Elle lui répondit par un large sourire, et se mit debout sur ses jambes. Elle chancela quelque peu ; Thomas lui offrit son bras auquel elle se raccrocha afin de se maintenir debout. En un rapide mouvement elle s'empara de son sac à main, dont elle mit la lanière sur son épaule, et ils quittèrent le Dickens, toujours en discutant et en riant.
L'appartement de Thomas se situait à quelques rues de là, dans le sens opposé de celui de Valentine. Il y avait dix minutes pour se rendre de son appartement au pub, et un quart d'heure de marche supplémentaire pour aller chez lui. Bien sûr, il y avait moyen d'utiliser le métro ou les bus pour raccourcir un peu le chemin. Mais lui comme elle adorait marcher, et passée une certaine heure, la faune des transports en communs était singulière et peu fréquentable. Toutes les excuses étaient bonnes pour faire ce bout de chemin à pied.
La résidence dans laquelle vivait le jeune homme se trouvait dans une ruelle en parallèle d'une grande avenue ; il était proche de beaucoup de petits commerces de proximité, dont des restaurants et autres fast-foods, y compris un établissement de l'enseigne O'Tacos, auquel ils se rendirent afin de s'acheter de quoi dîner. À huit heures et demie passées, il y avait un grand nombre de personnes qui y faisaient la queue. Ils s'y insérèrent, comme tout le monde, et attendirent leur tour.
« Tu sais, le vieux de tout à l'heure, commença Valentine en posant sa tête sur l'épaule de Thomas, les yeux fermés.
– Qu'est-ce qu'il a, ce vieux ?
– C'était un Chinois.
– Et ?
– J'ai pas pu m'empêcher de lui parler en chinois.
– Il a dû te prendre pour une meuf bizarre !
– T'imagines si je m'étais trompée, et qu'il était en vrai, genre, je sais pas, vietnamien ? La honte ! »
Ils repartirent dans un fou rire ; le cœur de la jeune femme se réchauffait lorsqu'elle entendait ce rire si particulier. Cela lui évoquait de très bons souvenirs de toutes ces soirées passées ensemble à se raconter des anecdotes insolites, et à rire tout en buvant divers mélanges d'alcool jusqu'à ne plus pouvoir tenir debout. Bien sûr, ils avaient aussi passé des moments plus calmes, mais elle n'avait pas envie de tourner ses pensées vers ce genre de choses ; elle sentait que si elle s'y abandonnait, elle se laisserait entièrement aller.
« Mais en même temps, reprit-elle sur un ton plus calme, presque endormi, avec un nom pareil, c'était impossible qu'il soit pas chinois. C'est comme s'appeler « François Martin » et ne pas être français. »
Bientôt, ce fut à leur tour de commander, et ils n'eurent qu'à attendre une poignée de minutes supplémentaire avant d'obtenir le Saint Graal, leur pitance de ce soir-là. Ils rentrèrent d'un pas vif – quoiqu'un peu déséquilibré pour Valentine, bien que Thomas n'en menât pas large non plus – jusqu'à l'appartement du jeune homme, qui se trouvait au troisième étage.

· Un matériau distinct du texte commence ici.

(** lines 273-288: the decision to recycle only looks at the state *)
Lemma alloc_decide_spec s es (Q : bool → _ → Prop) :
  inv s es →
  (∀ b s', inv s' es → shrunk s es s' es → vm_segment (memory s') = vm_segment (memory s) →
     (count_current (vm_segment (memory s)) < count_max (vm_segment (memory s)) →
      avg_key_ttl (va_policy (config s)) ≤ 0 → b = false ∧ (∀ x, agree s s' x) ∧ extends s es s' es) →
     Q b s') →
  wp (if count_max (vm_segment (memory s)) <=? count_current (vm_segment (memory s)) then mret true
      else
        allocator_offset ← on_done Pool.shm_object_pool_first;
        if allocator_offset >? 0 then
          ai ← allocator_index_of allocator_offset;
          al ← load_allocator ai;
          s ← get;
          let ttl := avg_key_ttl (va_policy (config s)) in
          mret ((0 <? ttl) && (ttl <=? g_current_time s - last_alloc_time al))
        else mret false) Q s.
Proof.
  intros Hinv HQ. pose proof Hinv as (Hg&(_&(Hwf&_&_&Hm)&_)&(_&_&Ha&_)&_).
  destruct (Z.leb_spec (count_max (vm_segment (memory s))) (count_current (vm_segment (memory s)))).
  { wp_simpl. apply HQ; [done..|lia]. }
  wp_simpl. apply wp_on_done.
  eapply wp_mono; [by apply Pool.first_spec|]. intros x dn [-> ->].
  set (s1 := s <| done_pool := _ |>).
  assert (inv s1 es) as Hinv1 by by apply inv_done_index.
  assert (shrunk s es s1 es) as Hsh by done.
  destruct (Pool.contents (done_pool s) !! 0%nat) as [x|] eqn:Hx; cbn [default id].
  2: { change (-1 >? 0) with false. wp_simpl. apply HQ; [done..|]. intros _ _. split_and!; [done|done|by apply extends_same]. }
  apply list_elem_of_lookup_2 in Hx. apply (proj1 (Forall_forall _ _) Hm) in Hx.
  destruct Hx as (i&Hi&->&a&Hz&_). pose proof (allocator_offset_pos s i Hg ltac:(lia)).
  unfold id. rewrite Z.gtb_ltb, (proj2 (Z.ltb_lt _ _)) by done. wp_simpl.
  change (allocator_offset_of s i) with (allocator_offset_of s1 i). apply wp_allocator_index_of.
  wp_simpl. eapply wp_load_allocator; [exact Hz|]. wp_simpl. apply HQ; [done..|].
  intros _ Httl. split; [|split; [done|by apply extends_same]]. cbn. by rewrite (proj2 (Z.ltb_ge _ _)) by done.
Qed.

Lemma recycling_alloc_spec rearrange s es key_len value_len :
  mapping_ok (cfg_type (config s)) → 0 ≤ key_len → 0 ≤ value_len → inv s es →
  (∀ s1 es1, inv s1 es1 → shrunk s es s1 es1 →
     wp rearrange (λ _ s2, ∃ es2, inv s2 es2 ∧ shrunk s1 es1 s2 es2) s1) →
  wp (shm_value_allocator_alloc rearrange key_len value_len)
    (alloc_result s es (entry_size key_len value_len)) s.
Proof.
  intros Hok Hk Hv Hinv Hre. unfold shm_value_allocator_alloc. fold (entry_size key_len value_len).
  assert (sizeof_shm_hash_entry ≤ entry_size key_len value_len) as Hsz.
  { unfold entry_size. pose proof (MEM_ALIGN_ge key_len). pose proof (MEM_ALIGN_ge value_len). lia. }
  wp_simpl. eapply wp_mono; [by apply (do_alloc_result s es s es)|].
  intros [p|] s1 Hres; [by wp_simpl|]. destruct Hres as (es1&Hsh1&Hinv1).
  wp_simpl. apply (alloc_decide_spec s1 es1); [done|]. intros recycle s2 Hinv2 Hsh2 Hvm2 _.
  assert (∀ s' es', shrunk s2 es1 s' es' → shrunk s es s' es') as Htr.
  { intros s' es' H. eapply shrunk_trans; [exact Hsh1|]. by eapply shrunk_trans. }
  assert (∀ s', same_cache s s' → mapping_ok (cfg_type (config s'))) as Hmap
    by (intros s' (_&->&_); done).
  wp_simpl.
  apply (wp_mono _ (λ _ s', ∃ es', inv s' es' ∧ shrunk s es s' es')).
  2: { intros r s' (es'&Hinv'&Hsh'). destruct (Z.eqb_spec r 0).
       - by eapply do_alloc_result.
       - wp_simpl. by exists es'. }
  assert (∀ s' es', inv s' es' → shrunk s es s' es' →
    wp shmopt_create_value_segment (λ _ s', ∃ es', inv s' es' ∧ shrunk s es s' es') s') as Hcreate.
  { intros s' es' Hinv' Hsh'. eapply wp_mono.
    - apply (create_value_segment_spec s' es'); [apply Hmap, Hsh'|done].
    - intros r s'' [? ?]%grow_shrunk. exists es'. split; [done|]. by eapply shrunk_trans. }
  destruct recycle; [|apply Hcreate with es1; [done|by apply Htr]].
  wp_simpl. eapply wp_mono; [by apply (recycle_spec _ _ s2 es1)|].
  intros r s3 (es3&Hinv3&Hsh3%Htr&_)%recycle_shrunk. wp_simpl.
  destruct (_ && _); wp_simpl; [|by exists es3].
  destruct (_ <? _); [by eapply Hcreate|]. eapply wp_mono; [by apply (Hre s3 es3)|].
  intros r' s4 (es4&?&?). exists es4. split; [done|]. by eapply shrunk_trans.
Qed.
End alloc.

(** ** Filling the new entry *)
Definition value_ok (value : shmcache_value_info) : Prop :=
  v_length value = Z.of_nat (length (v_data value)).

Section fill.
Context `{E : Env} `{L : !EnvLaws E}.

Definition filled_header (key : shmcache_key_info) (value : shmcache_value_info) (e : shm_hash_entry) :
    shm_hash_entry :=
  e <| key_len := key_length key |>
    <| he_value := Shm_value (v_length value) (v_options value) |>
    <| expires := v_expires value |>.

Lemma fill_entry_spec s o key value :
  segs_ok s → off_ok s o → place_ok s (hentry_addr o) (entry_size (key_length key) (v_length value)) →
  ssp_segment (mem_index (mem_of s o)) = (hentry_addr o).1 → mem_offset (mem_of s o) = (hentry_addr o).2 →
  key_ok key → value_ok value →
  wp (fill_entry (hentry_addr o) key value) (λ _ s', ∃ pl,
    s' = s <| payload := pl |>
           <| hentries := <[hentry_addr o := filled_header key value (hdr s o)]> (hentries s) |> ∧
    key_of s' o = key_data key ∧ value_of s' o = v_data value ∧
    ∀ q n, bytes_disjoint (hentry_addr o) (entry_size (key_length key) (v_length value)) q (Z.of_nat n) →
      read_bytes pl q n = read_bytes (payload s) q n) s.
Proof.
  intros Hs Ho (Hp1&Hp2&Hp3&Hp4) Hsg Hoff Hk Hv. pose proof Ho as (_&Hhd&_).
  unfold key_ok, value_ok in *. unfold entry_size, sizeof_shm_hash_entry in *.
  pose proof (MEM_ALIGN_ge (key_length key)). pose proof (MEM_ALIGN_ge (v_length value)).
  set (p := hentry_addr o) in *. unfold fill_entry. wp_simpl.
  apply wp_memcpy_to; [done| |done|].
  { unfold place_ok, key_ptr, sizeof_shm_hash_entry; cbn. lia. }
  wp_simpl. apply wp_store_hentry; [done|done|]. wp_simpl. apply wp_load_hentry; [done|done|].
  unfold hentry_at at 1. cbn. rewrite lookup_insert_eq. cbn [default]. unfold id.
  wp_simpl. apply wp_get_value_ptr; [done| |].
  { change (0 ≤ ssp_segment (mem_index (mem_of s o)) < values_count s). rewrite Hsg. done. }
  wp_simpl. apply wp_non_null. wp_simpl. cbn.
  change (he_memory (hentry_at _ _)) with (mem_of s o). rewrite Hsg, Hoff.
  apply wp_memcpy_to; [done| |done|].
  { unfold place_ok, sizeof_shm_hash_entry; cbn. lia. }
  wp_simpl. apply wp_store_hentry; [done|done|]. 
  set (vp := (p.1, p.2 + 64 + MEM_ALIGN (key_length key))).
  set (pl := write_bytes (write_bytes (payload s) (key_ptr p) (key_data key)) vp (v_data value)).
  set (s' := s <| payload := pl |> <| hentries := <[p := filled_header key value (hdr s o)]> (hentries s) |>).
  match goal with |- ∃ pl, ?t = _ ∧ _ => assert (t = s') as -> end.
  { unfold hentry_at. cbn. rewrite !lookup_insert_eq. cbn. rewrite insert_insert_eq. done. }
  exists pl. split; [done|].
  assert (hdr s' o = filled_header key value (hdr s o)) as Hh.
  { unfold hdr, hentry_at. cbn. by rewrite lookup_insert_eq. }
  split_and!.
  - unfold key_of. rewrite Hh. change (key_len (filled_header _ _ _)) with (key_length key).
    rewrite Hk, Nat2Z.id. change (payload s') with pl. unfold pl. rewrite read_write_disjoint.
    + apply read_write_same.
    + fold p. unfold bytes_disjoint, key_ptr, vp, sizeof_shm_hash_entry. cbn. right. right. lia.
  - unfold value_of. rewrite Hh. change (value_length (he_value (filled_header _ _ _))) with (v_length value).
    assert (value_ptr s' o = vp) as -> by (unfold value_ptr; by rewrite Hh).
    rewrite Hv, Nat2Z.id. apply read_write_same.
  - intros q n Hd. unfold pl. rewrite !read_write_disjoint; [done|..];
      unfold bytes_disjoint, key_ptr, vp, sizeof_shm_hash_entry in *; cbn in *; lia.
Qed.
End fill.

C'était un deux pièces plutôt spacieux, dans lequel on pouvait aussi bien aisément vivre seul comme à deux. L'entrée donnait sur une cuisine qui servait de temps à autre – bien qu'il ne l’eût jamais invitée à dîner chez lui, elle savait qu'il était un bon cuisinier – séparée du salon par un demi-mur. Un canapé convertible faisait face à un meuble de télévision sur lequel reposait cet appareil, ainsi qu'un exemplaire d'une des dernières consoles de jeu sorties sur le marché. Une porte non-loin de là menait à la salle de bain, et une autre à la chambre. Les rideaux gris disposés sur la fenêtre près du bureau filtraient les éclairages publics ; il ne fermait jamais les volets, il n'en voyait pas l'utilité puisqu'il ne dormait pas dans cette pièce.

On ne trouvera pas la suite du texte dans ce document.